=== INPUT FOR THIS TASK ===

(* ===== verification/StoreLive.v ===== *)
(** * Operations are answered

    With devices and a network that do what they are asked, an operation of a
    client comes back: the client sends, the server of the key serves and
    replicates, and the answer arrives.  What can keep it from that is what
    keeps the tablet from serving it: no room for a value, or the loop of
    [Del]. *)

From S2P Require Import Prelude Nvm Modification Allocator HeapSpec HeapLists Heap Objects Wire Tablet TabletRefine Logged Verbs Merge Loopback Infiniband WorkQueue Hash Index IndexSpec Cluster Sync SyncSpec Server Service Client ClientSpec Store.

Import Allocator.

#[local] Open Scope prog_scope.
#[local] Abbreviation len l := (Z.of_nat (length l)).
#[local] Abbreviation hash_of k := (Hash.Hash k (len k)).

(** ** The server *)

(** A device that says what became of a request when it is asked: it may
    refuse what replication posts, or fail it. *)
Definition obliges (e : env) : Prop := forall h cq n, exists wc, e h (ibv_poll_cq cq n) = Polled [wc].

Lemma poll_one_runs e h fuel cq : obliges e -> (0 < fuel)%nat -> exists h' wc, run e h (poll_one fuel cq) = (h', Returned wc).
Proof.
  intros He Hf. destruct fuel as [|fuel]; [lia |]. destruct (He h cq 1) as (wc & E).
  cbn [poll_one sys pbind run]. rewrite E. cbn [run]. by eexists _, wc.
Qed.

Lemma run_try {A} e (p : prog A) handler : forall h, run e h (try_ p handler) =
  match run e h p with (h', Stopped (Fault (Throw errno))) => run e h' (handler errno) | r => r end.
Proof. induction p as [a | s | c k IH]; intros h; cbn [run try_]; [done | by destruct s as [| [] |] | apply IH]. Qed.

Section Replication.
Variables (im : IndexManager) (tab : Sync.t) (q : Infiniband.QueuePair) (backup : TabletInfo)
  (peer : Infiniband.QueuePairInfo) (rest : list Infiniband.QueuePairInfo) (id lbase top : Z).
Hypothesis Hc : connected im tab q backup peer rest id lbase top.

===

> _TASK REQUIREMENTS_
Each line from the one containing "(** ** The server *)" through the last line of the entries is to be copied exactly, with no other lines added.

> _OUTPUT FOR THIS EXERCISE_
(** ** The server *)

(** A device that says what became of a request when it is asked: it may
    refuse what replication posts, or fail it. *)
Definition obliges (e : env) : Prop := forall h cq n, exists wc, e h (ibv_poll_cq cq n) = Polled [wc].

Lemma poll_one_runs e h fuel cq : obliges e -> (0 < fuel)%nat -> exists h' wc, run e h (poll_one fuel cq) = (h', Returned wc).
Proof.
  intros He Hf. destruct fuel as [|fuel]; [lia |]. destruct (He h cq 1) as (wc & E).
  cbn [poll_one sys pbind run]. rewrite E. cbn [run]. by eexists _, wc.
Qed.

Lemma run_try {A} e (p : prog A) handler : forall h, run e h (try_ p handler) =
  match run e h p with (h', Stopped (Fault (Throw errno))) => run e h' (handler errno) | r => r end.
Proof. induction p as [a | s | c k IH]; intros h; cbn [run try_]; [done | by destruct s as [| [] |] | apply IH]. Qed.

Section Replication.
Variables (im : IndexManager) (tab : Sync.t) (q : Infiniband.QueuePair) (backup : TabletInfo)
  (peer : Infiniband.QueuePairInfo) (rest : list Infiniband.QueuePairInfo) (id lbase top : Z).
Hypothesis Hc : connected im tab q backup peer rest id lbase top.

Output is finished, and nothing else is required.